*Work instruction*: The lines you return should be those containing the string "intros", taken from the data below.

::: Data for the task :::

(** ** The metric *)

(** [xor_distance_cmp] orders ids by the numeric value of their XOR
    distance to the target, is a total order there, and two ids tie only if they
    are the same id; and the leading zeros of a distance count the leading bits
    the two ids share, so a bucket index is the length of the common prefix. *)
Theorem xor_metric (a b t : NodeId) :
  xor_distance_cmp a b t = N.compare (id_val (xor_distance a t)) (id_val (xor_distance b t)) /\
  xor_distance_cmp b a t = CompOpp (xor_distance_cmp a b t) /\
  (xor_distance_cmp a b t = Eq <-> a = b) /\
  (forall n, n <= B -> n <= leading_zeros (xor_distance a b) <-> shares_prefix n a b).
Proof.
  rewrite !id_val_xor. split; [apply xor_distance_cmp_val|]. split; [|split; [apply xor_distance_cmp_eq|]].
  - apply (cmp_sym (by_distance t) (MkContact a (naddr 0)) (MkContact b (naddr 0))).
  - intros n Hn. by apply shared_prefix.
Qed.

(** ** The bucket table *)

Section static.
Context {BUCKET_SIZE SEARCH_SHIFT MAX_BUCKETS : nat}.
Implicit Type s : StaticBucket BUCKET_SIZE SEARCH_SHIFT MAX_BUCKETS.

(** C26: whatever sequence of additions and removals built a bucket table,
    every contact is in the bucket of its id, no bucket is over capacity, no
    id occurs twice in the whole table and we are not in it. *)
Theorem static_table_well_formed (my_id : NodeId) s :
  0 < MAX_BUCKETS -> sb_reach my_id s ->
  (forall i c, c ∈ bucket s i -> bucket_index s (id c) = i /\ id c <> sb_my_id s) /\
  (forall i, length (bucket s i) <= BUCKET_SIZE) /\
  NoDup (id <$> contacts_iter s).
Proof.
  intros Hmax Hr. pose proof (sb_reach_inv my_id s Hmax Hr) as Hs.
  split; [intros i c Hc; split; [by apply (sb_home s Hs)|by eapply (sb_not_me s Hs)]|].
  split; [apply (sb_bounded s Hs)|by apply sb_iter_ids].
Qed.
End static.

:::

*Response*:
  - intros n Hn. by apply shared_prefix.
  intros Hmax Hr. pose proof (sb_reach_inv my_id s Hmax Hr) as Hs.
  split; [intros i c Hc; split; [by apply (sb_home s Hs)|by eapply (sb_not_me s Hs)]|].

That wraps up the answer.